Taba Benedicto/Estadão
Taba Benedicto/Estadão

Impacto ambiental do uso extenso do vidro em fachadas preocupa especialistas

Construções 'pele de vidro' são associadas a uso maior de ar condicionado, colisão de aves e potencialização de ilhas de calor

Priscila Mengue, O Estado de S.Paulo

07 de dezembro de 2020 | 05h00

Embora esteja hoje mais tecnológico, o vidro utilizado em grande escala em fachadas na construção civil ainda preocupa especialistas pelo impacto ambiental. A situação se torna mais evidente em um contexto em que as mudanças climáticas já enfileiram registros de calor recorde em cidades brasileiras, a exemplo do que viveu São Paulo em outubro deste ano

“No contexto brasileiro, tal fato torna ainda mais evidente a necessidade de um projeto arquitetônico pensado e adequado para cada edifício e localidade”, pontua a arquiteta Mônica Marcondes Cavaleri, pesquisadora sênior do Laboratório de Conforto Ambiental e Eficiência Energética (Labaut) da Universidade de São Paulo (USP).

“O uso indiscriminado de vastas superfícies envidraçadas nas fachadas, muitas vezes sem aberturas para ventilação natural e sem proteções solares, pode ser um agravante para o conforto térmico dos usuários.”

Ela destaca que a elevada incidência solar que essas fachadas geralmente têm geram uma alta demanda por ar condicionado, aumentando o consumo de energia. “Essas situações podem ser previstas no projeto. Diferentes soluções podem ser testadas, com estudos avançados e integrados de iluminação natural e desempenho térmico.”

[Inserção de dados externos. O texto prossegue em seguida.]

(* ===== verification/HttpConcurrent.v ===== *)
(** Requests that are served at the same time: the handlers of Http.v and the
    authentication middleware as programs, cut at every Redis command, every call of a
    collaborator, every entry of the audit stream and of the log.  The use case inside is
    that of AuthConcurrent.v; [is_op_serve] says that a request nobody interrupts is
    served as in Http.v. *)

From Stdlib Require Import Ascii String ZArith.
From stdpp Require Import base gmap strings list pretty relations.
From S2P Require Import Prelude GoStrings AppError Records Services World Domain Repository Caches.
From S2P Require Import UsersUsecase Jwt OtpCode AuthUsecase AuthLemmas AuthSystem AuthEffects AuthProps.
From S2P Require Import Validators Middleware Http HttpProps.
From S2P Require Import Sessions SessionsProps Concurrent AuthConcurrent AuthAlone.

Open Scope string_scope.

(** * A program on a part of the state *)
Section lift.
Context {W C : Type} (l : lens W C).

Fixpoint plift {A} (p : prog C A) : prog W A :=
  match p with
  | Ret a => Ret a
  | Atom m k => Atom (zoom l m) (fun x => plift (k x))
  end.

Hypotheses (get_set : forall c w, lget l (lset l c w) = c) (set_get : forall w, lset l (lget l w) w = w)
  (set_set : forall c c' w, lset l c' (lset l c w) = lset l c' w).

Lemma is_op_lift {A} (p : prog C A) m : is_op p m -> is_op (plift p) (zoom l m).
Proof.
  intros Hp w. unfold zoom. rewrite <- Hp. clear m Hp. revert w.
  induction p as [a|X m k IH]; intros w; cbn.
  - unfold ret. by rewrite set_get.
  - unfold bind, zoom. destruct (m (lget l w)) as [x c]. cbn. rewrite IH, get_set.
    destruct (alone (k x) c). by rewrite set_set.
Qed.
End lift.

Module HttpProg.
Section http.
Context `{Platform} `{!OTPMailer} `{!UsersUsecase} `{!JWTService} `{!ValidatorLib}.
Variables (usecase : Auth.usecase) (guard : AuthMiddleware.t).
Open Scope prog_scope.

Definition world {A} (p : prog World A) : prog HState A := plift l_world p.

(** [audit.Record]: the clock, then the stream. *)
Definition Record_ (e : Event) : prog HState unit :=
  now <- (if time_IsZero (ev_Time e) then call (zoom l_world (zoom l_wbase Now)) else Ret (ev_Time e)) ;;
  call (modify (fun h => MkH (h_world h)
    (MkEvent now (ev_Type e) (ev_Success e) (ev_UserID e) (ev_Email e) (ev_IP e) (ev_UserAgent e)
       (ev_RequestID e) (ev_TraceID e) (ev_Reason e) :: h_audit h) (h_causes h))).

Definition RespondWithError (c : gin) (err : payload_error) : prog HState response :=
  match err with
  | EValidation errs =>
      Ret (Resp StatusUnprocessableEntity
             (MkBaseResponse false "validation failed" (DErrors errs) (g_request_id c)))
  | EPlain err =>
      let status := mapDomainErrorToHTTP err in
      if (StatusInternalServerError <=? status)%Z then
        call (log_cause (match errors_As_domain err with
                         | Some (_, _, Some cause) => Error cause
                         | _ => Error err
                         end)) ;;;
        Ret (NewErrorResponse c status "internal server error")
      else Ret (NewErrorResponse c status (Error err))
  end.

(** What the handlers have in common: bind and validate, one call of the use case, an event
    for the audit stream, the reply. *)
Definition endpoint {Req A} (c : gin) (bound : option Req) (fields : Req -> list field)
    (p : Req -> prog World (option (result error A)))
    (fail : Req -> error -> option Event) (succ : Req -> A -> Event) (reply : Req -> A -> response)
    : prog HState (option response) :=
  match bound with
  | None => Ret (Some (NewErrorResponse c StatusBadRequest "invalid request body"))
  | Some req =>
      match ValidatePayloads (fields req) with
      | Some err => r <- RespondWithError c err ;; Ret (Some r)
      | None =>
          res <- world (p req) ;;
          match res with
          | None => Ret None
          | Some (Ok a) => Record_ (succ req a) ;;; Ret (Some (reply req a))
          | Some (Err err) =>
              match fail req err with Some e => Record_ e | None => Ret tt end ;;;
              r <- RespondWithError c (EPlain err) ;; Ret (Some r)
          end
      end
  end.

Definition some {A} (p : prog World (result error A)) : prog World (option (result error A)) :=
  r <- p ;; Ret (Some r).

(** The handlers. *)
Definition Register (c : gin) (b : option RegisterRequest) :=
  endpoint c b register_fields
    (fun req => some (AuthProg.Register (RegisterRequest_ToV1Domain req)))
    (fun req err => Some (Http.event c EventRegister false "" (reg_Email req) (Error err)))
    (fun req user => Http.event c EventRegister true (User.ID user) (User.Email user) "")
    (fun req user => NewSuccessResponse c StatusCreated "registration user success"
       (DUserEntry (FromV1Domain user))).

Definition Login (c : gin) (b : option LoginRequest) :=
  endpoint c b login_fields
    (fun req => some (AuthProg.Login usecase (log_Email req) (log_Password req)))
    (fun req err => Some (Http.event c EventLoginFailure false "" (log_Email req) (Error err)))
    (fun req result => Http.event c EventLoginSuccess true (User.ID (Auth.User result)) (User.Email (Auth.User result)) "")
    (fun req result => NewSuccessResponse c StatusOK "login success" (DUserData (FromLoginResponse result))).

Definition SendOTP (fuel : nat) (c : gin) (b : option string) :=
  endpoint c b email_fields (fun req => AuthProg.SendOTP usecase fuel req)
    (fun req err => None)
    (fun req _ => Http.event c EventOTPSent true "" req "")
    (fun req _ => NewSuccessResponse c StatusOK ("otp code has been send to " +:+ req) NoData).

Definition VerifyOTP (c : gin) (b : option VerifyOTPRequest) :=
  endpoint c b verify_fields
    (fun req => some (AuthProg.VerifyOTP usecase (ver_Email req) (ver_Code req)))
    (fun req err => Some (Http.event c (if bool_decide (error_type err = Some ErrTypeForbidden)
       then EventOTPLockout else EventOTPVerifyFail) false "" (ver_Email req) (Error err)))
    (fun req _ => Http.event c EventOTPVerifyOK true "" (ver_Email req) "")
    (fun req _ => NewSuccessResponse c StatusOK "otp verification success" NoData).

Definition Refresh (c : gin) (b : option string) :=
  endpoint c b refresh_fields (fun req => some (AuthProg.Refresh usecase req))
    (fun req err => Some (Http.event c EventRefreshFail false "" "" (Error err)))
    (fun req result => Http.event c EventRefreshOK true (User.ID (Auth.User result)) (User.Email (Auth.User result)) "")
    (fun req result => NewSuccessResponse c StatusOK "token refreshed" (DUserData (FromLoginResponse result))).

Definition Logout (c : gin) (b : option string) :=
  endpoint c b refresh_fields (fun req => some (AuthProg.Logout req)) (fun req err => None)
    (fun req _ => Http.event c EventLogout true "" "" "")
    (fun req _ => NewSuccessResponse c StatusOK "logout success" NoData).

Definition ChangePassword (c : gin) (b : option ChangePasswordRequest) :=
  match CurrentUserFromContext c with
  | None => Ret (Some (NewErrorResponse c StatusUnauthorized "request is not authenticated"))
  | Some cu =>
      endpoint c b change_fields
        (fun req => some (AuthProg.ChangePassword usecase (cu_ID cu) (chg_CurrentPassword req) (chg_NewPassword req)))
        (fun req err => Some (Http.event c EventPasswordChangeFail false (cu_ID cu) (cu_Email cu) (Error err)))
        (fun req _ => Http.event c EventPasswordChangeOK true (cu_ID cu) (cu_Email cu) "")
        (fun req _ => NewSuccessResponse c StatusOK "password changed" NoData)
  end.

Definition ForgotPassword (c : gin) (b : option string) :=
  endpoint c b email_fields (fun req => some (AuthProg.ForgotPassword usecase req))
    (fun req err => Some (Http.event c EventPasswordForgotFail false "" req (Error err)))
    (fun req _ => Http.event c EventPasswordForgotOK true "" req "")
    (fun req _ => NewSuccessResponse c StatusOK "if the email is registered, a reset link has been sent" NoData).

Definition ResetPassword (c : gin) (b : option ResetPasswordRequest) :=
  endpoint c b reset_fields
    (fun req => some (AuthProg.ResetPassword usecase (rst_Token req) (rst_NewPassword req)))
    (fun req err => Some (Http.event c EventPasswordResetFail false "" "" (Error err)))
    (fun req _ => Http.event c EventPasswordResetOK true "" "" "")
    (fun req _ => NewSuccessResponse c StatusOK "password reset" NoData).

Definition GetUserData (c : gin) : prog HState (option response) :=
  match CurrentUserFromContext c with
  | None => Ret (Some (NewErrorResponse c StatusUnauthorized "request is not authenticated"))
  | Some user =>
      found <- world (AuthProg.users (users_GetByEmail (cu_Email user))) ;;
      match found with
      | Ok found => Ret (Some (NewSuccessResponse c StatusOK "user data fetched successfully"
                                 (DUserEntry (FromV1Domain found))))
      | Err err => r <- RespondWithError c (EPlain err) ;; Ret (Some r)
      end
  end.

(** The middleware of middleware.auth.go. *)
Definition revoked (user : Claims.t) : prog World bool :=
  match AuthMiddleware.redisCache guard, Claims.IssuedAt user with
  | true, Some issuedAt =>
      got <- AuthProg.cache_Get (TokenCutoffKey (Claims.UserID user)) ;;
      Ret (match got with
           | Ok cutoffStr =>
               if negb (cutoffStr =? "")%string then
                 match ParseInt cutoffStr with
                 | Some cutoff => (time_Unix issuedAt <? cutoff)%Z
                 | None => false
                 end
               else false
           | Err _ => false
           end)
  | _, _ => Ret false
  end.

Definition Handle (authHeader : string) : prog World AuthMiddleware.outcome :=
  if (authHeader =? "")%string then Ret (AuthMiddleware.Abort "missing authorization header") else
  match Split_space authHeader with
  | [scheme; token] =>
      if negb (scheme =? "Bearer")%string then Ret (AuthMiddleware.Abort "token must content bearer") else
      try user <- AuthProg.shared_base (jwt_ParseToken token) catch _err => Ret (AuthMiddleware.Abort "invalid token") ;;
      rev <- revoked user ;;
      if (rev : bool) then Ret (AuthMiddleware.Abort "token has been revoked") else
      if negb (Bool.eqb (Claims.IsAdmin user) (AuthMiddleware.isAdmin guard)) && negb (Claims.IsAdmin user)
      then Ret (AuthMiddleware.Abort "you don't have access for this action")
      else Ret (AuthMiddleware.Next user)
  | _ => Ret (AuthMiddleware.Abort "invalid header format")
  end.

Definition guarded (authHeader : string) (c : gin) (k : gin -> prog HState (option response))
    : prog HState (option response) :=
  o <- world (Handle authHeader) ;;
  match o with
  | AuthMiddleware.Abort message => Ret (Some (NewAbortResponse c message))
  | AuthMiddleware.Next user =>
      k (MkGin (g_request_id c) (g_client_ip c) (g_user_agent c) (g_trace_id c) (Some (VClaims user)))
  end.

Definition serve (c : gin) (r : route) : prog HState (option response) :=
  match r with
  | PostRegister b => Register c b
  | PostLogin b => Login c b
  | PostSendOTP fuel b => SendOTP fuel c b
  | PostVerifyOTP b => VerifyOTP c b
  | PostRefresh b => Refresh c b
  | PostLogout b => Logout c b
  | PostForgot b => ForgotPassword c b
  | PostReset b => ResetPassword c b
  | PutChange hdr b => guarded hdr c (fun c => ChangePassword c b)
  | GetMe hdr => guarded hdr c GetUserData
  end.
End http.
End HttpProg.

(** * A request that nobody interrupts *)
Section sequential.
Context `{Platform} `{!OTPMailer} `{!UsersUsecase} `{!JWTService} `{!ValidatorLib}.
Variables (uc : Auth.usecase) (guard : AuthMiddleware.t).

Lemma is_op_world {A} (p : prog World A) m : is_op p m -> is_op (HttpProg.world p) (zoom l_world m).
Proof. apply is_op_lift; [done|by intros []|done]. Qed.

Lemma is_op_Record e : is_op (HttpProg.Record_ e) (Record_ e).
Proof. unfold HttpProg.Record_, Record_. is_op. Qed.

Lemma is_op_Respond c e : is_op (HttpProg.RespondWithError c e) (RespondWithError c e).
Proof. unfold HttpProg.RespondWithError, RespondWithError. is_op. Qed.

Lemma is_op_some {A} (p : prog World (result error A)) m : is_op p m -> is_op (HttpProg.some p) (some m).
Proof. intros Hp. unfold HttpProg.some, some. is_op. exact Hp. Qed.

Lemma is_op_endpoint {Req A} c (b : option Req) fields p (m : Req -> io World (option (result error A))) fail succ reply :
  (forall req, is_op (p req) (m req)) ->
  is_op (HttpProg.endpoint c b fields p fail succ reply) (endpoint c b fields m fail succ reply).
Proof.
  intros Hp. unfold HttpProg.endpoint, endpoint, with_body, finish, record_opt.
  destruct b as [req|]; [|is_op]. destruct (ValidatePayloads (fields req)) as [err|].
  { apply is_op_bind; [apply is_op_Respond|is_op]. }
  apply is_op_bind; [by apply is_op_world|]. intros [[a|e]|]; [| |is_op].
  - intros w. rewrite alone_bind. unfold bind. rewrite is_op_Record. by destruct (Record_ _ w).
  - intros w. rewrite alone_bind. unfold bind.
    assert (is_op (match fail req e with Some ev => HttpProg.Record_ ev | None => Ret tt end)
      (match fail req e with Some ev => Record_ ev | None => ret tt end)) as Hrec.
    { destruct (fail req e); [apply is_op_Record|is_op]. }
    rewrite Hrec. destruct (match fail req e with Some ev => Record_ ev | None => ret tt end w) as [[] w1].
    rewrite alone_bind. unfold bind. rewrite is_op_Respond. by destruct (RespondWithError _ _ w1).
Qed.

Lemma is_op_Handle hdr : is_op (HttpProg.Handle guard hdr) (AuthMiddleware.Handle guard hdr).
Proof.
  unfold HttpProg.Handle, AuthMiddleware.Handle. destruct (hdr =? "")%string; [is_op|].
  destruct (Split_space hdr) as [|s [|t [|]]]; try is_op.
  unfold HttpProg.revoked, AuthMiddleware.revoked. is_op.
Qed.

Lemma is_op_guarded hdr c (k : gin -> prog HState (option response)) h :
  (forall c, is_op (k c) (Http.answered (h c))) ->
  is_op (HttpProg.guarded guard hdr c k) (Http.answered (guarded guard hdr c h)).
Proof.
  intros Hk. unfold HttpProg.guarded, guarded. intros w. rewrite alone_bind. unfold Http.answered, bind.
  rewrite (is_op_world _ _ (is_op_Handle hdr)). destruct (zoom l_world _ w) as [[m|u] w1]; [done|].
  rewrite Hk. unfold Http.answered, bind. done.
Qed.

(** A request nobody interrupts is served as by the handlers. *)
Lemma is_op_serve c r : is_op (HttpProg.serve uc guard c r) (serve uc guard c r).
Proof.
  intros h. destruct r; cbn [HttpProg.serve serve].
  - rewrite Register_endpoint. apply is_op_endpoint. intros req. apply is_op_some, is_op_Register.
  - rewrite Login_endpoint. apply is_op_endpoint. intros req. apply is_op_some, is_op_Login.
  - rewrite SendOTP_endpoint. apply is_op_endpoint. intros req. apply is_op_SendOTP.
  - rewrite VerifyOTP_endpoint. apply is_op_endpoint. intros req. apply is_op_some, is_op_VerifyOTP.
  - rewrite Refresh_endpoint. apply is_op_endpoint. intros req. apply is_op_some, is_op_Refresh.
  - rewrite Logout_endpoint. apply is_op_endpoint. intros req. apply is_op_some, is_op_Logout.
  - rewrite ForgotPassword_endpoint. apply is_op_endpoint. intros req. apply is_op_some, is_op_ForgotPassword.
  - rewrite ResetPassword_endpoint. apply is_op_endpoint. intros req. apply is_op_some, is_op_ResetPassword.
  - apply is_op_guarded. intros c1 w. unfold HttpProg.ChangePassword.
    destruct (CurrentUserFromContext c1) as [cu|] eqn:Hcu.
    + rewrite (ChangePassword_endpoint _ _ _ _ _ Hcu). apply is_op_endpoint. intros req.
      apply is_op_some, is_op_ChangePassword.
    + unfold Handler.ChangePassword. by rewrite Hcu.
  - apply is_op_guarded. intros c1 w. unfold HttpProg.GetUserData, Handler.GetUserData.
    destruct (CurrentUserFromContext c1) as [cu|]; [|done]. unfold Http.answered, try_catch, bind.
    rewrite alone_bind. unfold bind. rewrite (is_op_world (AuthProg.users _) _ (is_op_call _)).
    destruct (zoom l_world _ w) as [[u|e] w1]; [done|].
    rewrite alone_bind. unfold bind. rewrite is_op_Respond. by destruct (RespondWithError _ _ w1).
Qed.
End sequential.
Lemma answers_endpoint {Req A} c (b : option Req) fields (m : Req -> io World (option (result error A))) fail succ reply l :
  (forall req, answers (m req) (fun o => match o with Some r => kinds l r | None => True end)) ->
  answers (endpoint c b fields m fail succ reply) (fun o => forall out, o = Some out -> endpoint_out l reply out).
Proof.
  intros Hm. unfold endpoint, with_body. destruct b as [req|].
  2: { apply answers_ret. intros out [= <-]. left. split; [done|]. cbn. in_list. }
  destruct (ValidatePayloads (fields req)) as [err|] eqn:Hv.
  { eapply answers_bind; [apply RespondWithError_code|]. intros out Ho. apply answers_ret. intros ? [= <-]. left.
    pose proof (payload_code _ _ Hv) as Hc. rewrite Ho. split; [|set_solver].
    destruct err as [errs|e]; [done|]. apply mapDomainError_fails. }
  eapply answers_bind; [apply answers_zoom, Hm|]. intros [res|] Hk; [|by apply answers_ret].
  eapply (answers_bind _ _ (endpoint_out l reply)); [|intros out Ho; apply answers_ret; by intros ? [= <-]].
  unfold finish. destruct res as [a|e].
  - eapply answers_bind; [apply answers_any|]. intros _ _. apply answers_ret. right. by exists req, a.
  - eapply answers_bind; [apply answers_any|]. intros _ _. eapply answers_mono; [apply RespondWithError_code|].
    intros out Ho. left. cbn in Ho. rewrite Ho. split; [apply mapDomainError_fails|].
    apply elem_of_app. right. by apply mapDomainError_kind.
Qed.

Lemma answers_some {A} (m : io World (result error A)) l : answers m (kinds l) ->
  answers (HttpProps.some m) (fun o => match o with Some r => kinds l r | None => True end).
Proof. intros Hm. eapply answers_bind; [exact Hm|]. intros r Hr. by apply answers_ret. Qed.

(** From an endpoint to what its document covers. *)
Lemma endpoint_covered {Req A} r l (reply : Req -> A -> response) out :
  forallb (fun z => bool_decide (z ∈ (documented r ++ undocumented r)%list)) ([400; 422; 500]%Z ++ (status_of <$> l))%list = true ->
  (forall req a, covered r (reply req a)) -> endpoint_out l reply out -> covered r out.
Proof.
  intros Hl Hrep [[Hge Hin]|(req & a & ->)]; [|done]. split; [|lia].
  rewrite forallb_forall in Hl. apply list_elem_of_In, Hl in Hin. by apply bool_decide_eq_true in Hin.
Qed.

Ltac success := intros; split; [cbn; in_list|intros _; cbn; first [done | by eexists]].

Lemma answered_inv (m : io HState response) (P : response -> Prop) :
  answers (answered m) (fun o => forall out, o = Some out -> P out) -> answers m P.
Proof.
  intros Hm h. specialize (Hm h). unfold answered, bind, ret in Hm. destruct (m h) as [out h']. by apply Hm.
Qed.
(** [MustRegister] panics on a malformed or duplicate name, [WithLabelValues] on another
    number of values than there are labels.  It also refuses a value that is no UTF-8: the
    method is an ASCII token when net/http hands the request on, the other values are texts
    of the program. *)
Definition name_char (first : bool) (a : ascii) : bool :=
  let n := code a in
  ((97 <=? n) && (n <=? 122) || (65 <=? n) && (n <=? 90) || (n =? 95) || (n =? 58)
   || negb first && (48 <=? n) && (n <=? 57))%N.
Definition valid_name (s : string) : bool :=
  match s with EmptyString => false | String a r => name_char true a && string_forall (name_char false) r end.
Definition registrable (cs : list collector) : Prop :=
  NoDup (map c_name cs) /\ Forall (fun c => valid_name (c_name c) = true /\ NoDup (c_labels c) /\
    forallb valid_name (c_labels c) = true) cs.
Definition fits (s : collector * list string) : Prop := length s.2 = length (c_labels s.1).

Lemma collectors_registrable : registrable (observability_init ++ middlewares_init).
Proof. split; [by apply (bool_decide_unpack _); vm_compute|]. repeat constructor; by apply (bool_decide_unpack _); vm_compute. Qed.

Lemma samples_fit m s : fits (sample m) /\ Forall fits (http_samples s).
Proof. split; [by destruct m|]. destruct s as [[me p] st]. by repeat constructor. Qed.

(** * The series *)

(** Every [ObserveCacheOp] and [ObserveMailerOp] of the program. *)
Definition series : list metric :=
  [CacheOp "ristretto" "get" "hit"; CacheOp "ristretto" "get" "miss"; CacheOp "ristretto" "get" "error";
   CacheOp "ristretto" "set" "ok"; CacheOp "redis" "get" "hit"; CacheOp "redis" "get" "miss";
   CacheOp "redis" "set" "ok"; CacheOp "redis" "set" "error";
   MailerOp "sent"; MailerOp "failed"; MailerOp "queue_full"].

(** The values the comments of metrics.go list. *)
Definition commented (m : metric) : Prop :=
  match m with
  | CacheOp layer op result => layer ∈ ["ristretto"; "redis"] /\ op ∈ ["get"; "set"; "del"] /\
      result ∈ ["hit"; "miss"; "ok"; "error"]
  | MailerOp result => result ∈ ["sent"; "failed"; "queue_full"]
  end.
Definition r_set (k s : string) (d : Duration) : io (gmap string rentry) (result error unit) :=
  fun m => (Ok tt, <[k := entry_set s d]> m).

Definition r_del (k : string) : io (gmap string rentry) (result error unit) :=
  fun m => (Ok tt, delete k m).

Definition r_incr (k : string) : io (gmap string rentry) (result error Z) :=
  fun m =>
    match m !! k with
    | None => (Ok 1%Z, <[k := REntry (Itoa 1) None]> m)
    | Some e =>
        match ParseInt (re_val e) with
        | Some n =>
            if String.eqb (re_val e) (Itoa n) && in_int64 (n + 1)
            then (Ok (n + 1)%Z, <[k := REntry (Itoa (n + 1)) (re_ttl e)]> m)
            else (Err (EText "ERR value is not an integer or out of range"), m)
        | None => (Err (EText "ERR value is not an integer or out of range"), m)
        end
    end.

Definition r_expire (k : string) (d : Duration) : io (gmap string rentry) (result error unit) :=
  fun m => (Ok tt, if (d <=? 0)%Z then delete k m else alter (entry_expire d) k m).

Definition redis_srv : RedisSrv := {|
  redis := gmap string rentry;
  redis_get := r_get; redis_set := r_set; redis_del := r_del;
  redis_incr := r_incr; redis_expire := r_expire;
  redis_view := fun m => m;
|}.

Lemma redis_laws : @RedisLaws redis_srv.
Proof.
  split.
  - intros k r. simpl in r. exists r. split; [done|]. split; [done|]. simpl. unfold r_get.
    destruct (r !! k) as [e|] eqn:E; simpl; [by exists e|done].
  - intros k s d r. by exists r.
  - intros k r. by exists r.
  - intros k r. simpl in r. exists r. split; [done|]. simpl. unfold r_incr.
    destruct (r !! k) as [e|] eqn:E; [|done].
    destruct (ParseInt (re_val e)) as [n|] eqn:En; [|by left].
    destruct (String.eqb _ _ && in_int64 (n + 1)) eqn:Hb; [|by left].
    apply andb_true_iff in Hb as [_ Hb]. simpl. split; [split; [done|by exists n]|done].
  - intros k d r. exists r. split; [done|]. simpl.
    destruct (Z.leb_spec d 0); [by right|by left].
Qed.

Definition redis_always : @RedisHealthy redis_srv.
Proof.
  refine (@Build_RedisHealthy redis_srv (fun _ => True) _ _ _ _ _ _); try done.
  - intros k r _. simpl in r. split; [done|]. simpl. unfold r_incr.
    destruct (r !! k) as [e|] eqn:E; [|done].
    intros n He Hn. rewrite He, ParseInt_Itoa, String.eqb_refl by done. simpl.
    by destruct (in_int64 (n + 1)).
  - intros k r e _ E Hno. simpl in *. unfold r_incr. rewrite E.
    destruct (ParseInt (re_val e)) as [n|] eqn:En; [|done].
    destruct (String.eqb_spec (re_val e) (Itoa n)) as [He|]; [|done].
    destruct (Hno n); [by eapply ParseInt_range|done].
  - intros k d r _ Hd. simpl. destruct (Z.leb_spec d 0); [lia|done].
Defined.

(** * The users table; NOW() is the [d_now] of the state *)
Record tbl := Tbl { d_rows : gmap string Users.t; d_now : Time }.

Definition ref_pred (p : sql_pred) (r : Users.t) : bool :=
  match p with
  | PIdEq id => bool_decide (Some id = Some (Users.Id r))
  | PEmailEq e => bool_decide (Users.Email r = e)
  | PRoleEq z => (Users.RoleId r =? z)%Z
  | PActive => Users.Active r
  | PNotDeleted => match Users.DeletedAt r with None => true | Some _ => false end
  end.

Definition matching (ps : list sql_pred) (m : gmap string Users.t) : list Users.t :=
  filter (fun r => forallb (fun p => ref_pred p r) ps = true) (map_to_list m).*2.

Definition s_get (ps : list sql_pred) : io tbl (result error Users.t) :=
  fun t => (match matching ps (d_rows t) with r :: _ => Ok r | [] => Err (ESent ErrNoRows) end, t).

#[export] Instance created_desc_dec : RelDecision created_desc.
Proof. intros r1 r2. unfold created_desc. apply _. Defined.

#[export] Instance created_desc_total : Total created_desc.
Proof. intros r1 r2. unfold created_desc. lia. Qed.

#[export] Instance created_desc_trans : Transitive created_desc.
Proof. intros r1 r2 r3. unfold created_desc. lia. Qed.

Definition s_select (ps : list sql_pred) (lim off : Z) : io tbl (result error (list Users.t)) :=
  fun t => (Ok (take (Z.to_nat lim) (drop (Z.to_nat off)
                 (merge_sort created_desc (matching ps (d_rows t))))), t).

Definition lower (s : string) : string := string_map lower_byte s.
Definition micro (t : Time) : Time := (t / 1000 * 1000)%Z.

Definition ref_row (id : string) (u : Users.t) : Users.t :=
  Users.mk id (Users.Username u) (Users.Email u) (Users.Password u) false
    (Users.RoleId u) (micro (Users.CreatedAt u)) None None None.

Definition clashes (m : gmap string Users.t) (u : Users.t) : bool :=
  existsb (fun r => ref_pred PNotDeleted r &&
    (String.eqb (Users.Email r) (Users.Email u)
     || String.eqb (lower (Users.Username r)) (lower (Users.Username u)))) (map_to_list m).*2.

Definition s_insert (u : Users.t)
    : io tbl (result error (option (result error Users.t))) :=
  fun t =>
    if clashes (d_rows t) u
    then (Err (EPq "23505" "duplicate key value violates unique constraint"), t)
    else let id := fresh (dom (d_rows t)) in
         (Ok (Some (Ok (ref_row id u))), Tbl (<[id := ref_row id u]> (d_rows t)) (d_now t)).

Definition ref_assign (now : Time) (a : sql_assign) (r : Users.t) : Users.t :=
  let '(Users.mk id un em pw ac ro cr up de pc) := r in
  match a with
  | SetActive b => Users.mk id un em pw b ro cr up de pc
  | SetPassword s => Users.mk id un em s ac ro cr up de pc
  | SetPasswordChangedAt t => Users.mk id un em pw ac ro cr up de (micro <$> t)
  | SetUpdatedAt t => Users.mk id un em pw ac ro cr (micro <$> t) de pc
  | SetUpdatedNow => Users.mk id un em pw ac ro cr (Some now) de pc
  | SetDeletedNow => Users.mk id un em pw ac ro cr up (Some now) pc
  end.

Definition s_update (set : list sql_assign) (ps : list sql_pred)
    : io tbl (result error (result error Z)) :=
  fun t =>
    let hit r := forallb (fun p => ref_pred p r) ps in
    (Ok (Ok (Z.of_nat (size (filter (fun kr => hit kr.2 = true) (d_rows t))))),
     Tbl ((fun r => if hit r then fold_left (fun r a => ref_assign (d_now t) a r) set r else r)
            <$> d_rows t) (d_now t)).

Definition sql_srv : SqlSrv := {|
  db := tbl;
  sql_get := s_get; sql_select := s_select; sql_insert := s_insert; sql_update := s_update;
  sql_rows := d_rows;
  sql_uuid := fun id => Some id;
  sql_lower := lower;
  pg_time := micro;
|}.

Lemma ref_pred_eval p r : ref_pred p r = @eval_pred sql_srv p r.
Proof. by destruct p. Qed.

Lemma ref_where ps r : forallb (fun p => ref_pred p r) ps = @eval_where sql_srv ps r.
Proof. induction ps as [|p ps IH]; [done|]. simpl. by rewrite ref_pred_eval, IH. Qed.

Lemma elem_of_matching ps m r :
  r ∈ matching ps m <-> exists id, m !! id = Some r /\ @eval_where sql_srv ps r = true.
Proof.
  unfold matching. rewrite list_elem_of_filter, list_elem_of_fmap, ref_where. split.
  - intros [Hp ([id r'] & -> & Hin)]. exists id. split; [|done]. by apply elem_of_map_to_list.
  - intros (id & Hid & Hp). split; [done|]. exists (id, r). split; [done|].
    by apply elem_of_map_to_list.
Qed.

Essa discussão também ocorre no poder público. Em 2019, por exemplo, o prefeito de Nova York, Bill de Blasio, chegou a falar em banir novas construções em vidro e aço pela contribuição que teriam ao aquecimento global. Por aqui, uma proibição do tipo está em vigor em Santos (SP) há três anos.

Professora de Conforto Ambiental na Universidade Mackenzie, a arquiteta Erika Ciconelli de Figueiredo destaca também a necessidade de utilizar películas nas fachadas de vidro para evitar a colisão de aves. “É um problema tão grave quanto o do ar condicionado”, reitera. “Aqui, esse assunto é pouco falado. Lá fora é muito mais, especialmente nos Estados Unidos e no Canadá.”

Ela lembra que, na arquitetura residencial, geralmente o uso do vidro costuma ser equilibrado com áreas opacas e elementos de proteção solar, como varandas. “A transmissão luminosa alta faz com que as pessoas sejam obrigadas a fechar as persianas e cortinas”, comenta. Outro ponto é que, ao refletir o calor para fora, o vidro pode aumentar a temperatura no entorno, potencializando ilhas de calor se combinado a outros elementos.

Segundo a professora, há opções tecnológicas que minimizam essas questões, mas, pelo custo elevado, têm menos espaço no País. “Hoje em dia, a arquitetura está muito melhor nesse ponto de vista, bem melhor do que cinco, dez anos atrás.”

Já a arquiteta Cristina Caselli, autora da tese de doutorado Fachada de Edifício Residencial em Vidro no Século 21: Clima, Conforto e Conservação de Energia, lembra que existe certo fascínio pelo material na arquitetura, especialmente por parte dos consumidores. “Tem de ter muito cuidado com as questões técnicas, as normas de desempenho. Cada região do Brasil tem diretrizes determinadas para o seu clima”, argumenta.

Ela considera que esse tipo de proposta ganhou mais espaço no País a partir do momento em que investir em sistemas de refrigeração e ar condicionado se tornou mais barato. “O vidro aqui também é um material que tem fácil disponibilidade”, comenta. “Tecnicamente, tem de ter cuidado. Cada pavimento tem um trabalho diferente em relação ao sol.”